How to Grow, Plant, and Care For Philodendron Brandtianum
Thinking of adding a philodendron brandtianum to your houseplant collection but want to know what to expect before you do? These unique philodendrons are also known as the silver leaf philodendron, and have become quite popular as houseplants. In this article, gardening expert Madison Moulton walks through how to plant, grow, and care for Philodendron Brandtianum.
Philodendron brandtianum, the Silver Leaf Philodendron, is a pretty plant that is also very easy to grow with the correct care guide. This versatile plant is a climber with support and a cascading plant without, making it a useful contributor to any interior design.
The leaf colors, a combination of silver and green in a mottled pattern, make it different from the usual green Philodendron varieties and one which is always admired as a standout. Because of its easy care and maintenance needs, this plant has become quite popular over the last several years.
If you live in a warm area or can replicate a warm humid environment indoors, this plant is ideal and will make a welcome addition to any houseplant collection.

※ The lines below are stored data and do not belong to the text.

(* ===== verification/BrowserSpec.v ===== *)
(** * Browsing: schedule, known answers and events

    The query schedule, what receivers learn of the known answers from the datagrams of a
    query, the instance names, and the events listeners are offered. *)

From S2P Require Export Browser PackErrors.

(** ** The schedule *)

Lemma query_interval_min n : query_interval n = Z.min (2 ^ Z.of_nat n * Second) maxInterval.
Proof.
  induction n as [|n IH]; [done|]. unfold query_interval in *.
  change (Nat.iter (S n) next_interval Second) with (next_interval (Nat.iter n next_interval Second)).
  rewrite IH. unfold next_interval. rewrite Nat2Z.inj_succ, Z.pow_succ_r by lia.
  assert (0 < 2 ^ Z.of_nat n)%Z by (apply Z.pow_pos_nonneg; lia).
  unfold maxInterval, Second.
  destruct (Z.ltb_spec (3600 * 1000000000)
    (Z.min (2 ^ Z.of_nat n * 1000000000) (3600 * 1000000000) * 2)); lia.
Qed.

(** ** Multi-packet queries *)

Section Multipacket.
  Context `{UnicodeTables}.

Lemma max_fit_le q known n : forall i, max_fit q known i n <= i - 1 + n.
Proof.
  induction n as [|n IH]; intros i; cbn [max_fit]; [lia|]. case_if; [|lia].
  specialize (IH (S i)). lia.
Qed.

Lemma max_fit_ge q known n : forall i, i - 1 <= max_fit q known i n.
Proof.
  induction n as [|n IH]; intros i; cbn [max_fit]; [lia|]. case_if; [|lia].
  specialize (IH (S i)). lia.
Qed.

(** The prefix it finds fits, and the next longer one does not. *)
Lemma max_fit_fits q known n : forall i,
  let k := max_fit q known (S i) n in
  (i < k -> is_ok (Pack (query_message flagTruncation [q] (take k known))) = true) /\
  (k < i + n -> is_ok (Pack (query_message flagTruncation [q] (take (S k) known))) = false).
Proof.
  induction n as [|n IH]; intros i; cbn [max_fit].
  { split; lia. }
  destruct (is_ok _) eqn:E.
  - destruct (IH (S i)) as [IH1 IH2]. pose proof (max_fit_ge q known n (S (S i))) as Hge.
    destruct (decide (S i < max_fit q known (S (S i)) n)) as [Hle|Hgt].
    + split; [auto|]. intros Hlt. apply IH2. lia.
    + assert (Ek : max_fit q known (S (S i)) n = S i) by lia. rewrite Ek in *.
      split; [done|]. intros Hlt. apply IH2. lia.
  - rewrite Nat.sub_succ, Nat.sub_0_r. split; [lia|done].
Qed.

(** Every message has the TC bit, but for the last. *)
Definition tc_but_last (ms : list Message) : Prop :=
  exists init last, ms = init ++ [last] /\ Forall (λ m, IsTruncated m = true) init /\
    IsTruncated last = false.

Lemma continuation_spec fuel : forall remaining,
  length remaining <= fuel ->
  mjoin (m_Answers <$> continuation fuel remaining) = remaining /\
  Forall (λ m, m_Questions m = [] /\ 1 <= length (m_Answers m) <= maxPerPacket)
    (continuation fuel remaining) /\
  (remaining <> [] -> tc_but_last (continuation fuel remaining)).
Proof.
  induction fuel as [|fuel IH]; intros remaining Hf.
  { destruct remaining; [|simpl in Hf; lia]. split_and!; [done|constructor|done]. }
  cbn [continuation]. destruct (decide (remaining = [])) as [->|Hne].
  { split_and!; [done|constructor|done]. }
  assert (Hpos : 1 <= length remaining) by (destruct remaining; [done|simpl; lia]).
  unfold maxPerPacket in *.
  destruct (IH (drop 20 remaining)) as (Hj & Hall & Htc); [rewrite length_drop; lia|].
  split_and!.
  - rewrite fmap_cons. change (mjoin (?a :: ?b)) with (a ++ mjoin b). rewrite Hj. apply take_drop.
  - constructor; [|done]. split; [done|]. cbn. rewrite length_take. lia.
  - intros _. destruct (Nat.leb_spec (length remaining) 20) as [Hle|Hgt].
    + rewrite drop_ge by done. exists [], (query_message 0 [] (take 20 remaining)).
      split_and!; [by destruct fuel|done|done].
    + destruct Htc as (init & last & -> & Hi & Hl).
      { intros E. apply (f_equal length) in E. rewrite length_drop in E. simpl in E. lia. }
      exists (query_message flagTruncation [] (take 20 remaining) :: init), last.
      split_and!; [done|by constructor|done].
Qed.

Let’s take a deeper look at how to plant, grow, and care for Philodendron Brandtianum!
Plant Type Houseplant
Species Philodendron brandtianum
Native Area Colombia, Brazil and Bolivia
Exposure Bright indirect light
Height 4-5 feet
Pests & Diseases Mealybug, Spider Mites, Leaf Spot
Soil Type Well-draining, fertile
What Is It?
There is a famous saying that in warm climates, Philodendrons are the easiest plants to grow and the hardest to kill. This makes them sought-after plants for any household. Some of the more popular varieties include the Philodendron Pink Princess, The Philodendron Birkin, and the Philodendron Rio.
There are over 400 species to choose from in a variety of shapes, colors, forms and sizes – a plant for every corner of the room. What makes Philodendron brandtianum special is its silver and green foliage, hence the common name Silver Leaf Philodendron. It is also known as Brandi Philodendron.
Philodendrons are the second largest genus under the family Araceae. Many of these are houseplants. The name Philodendron comes from the Greek philo for love or affection and dendron for tree.
Philodendrons were collected in the wild from as early as 1644 by German naturist and astronomer Georg Marcgrave. More significant was the contribution to the collection of the species by French botanist Charles Plumier. His name may be familiar, as the Frangipani genus Plumeria is named after him.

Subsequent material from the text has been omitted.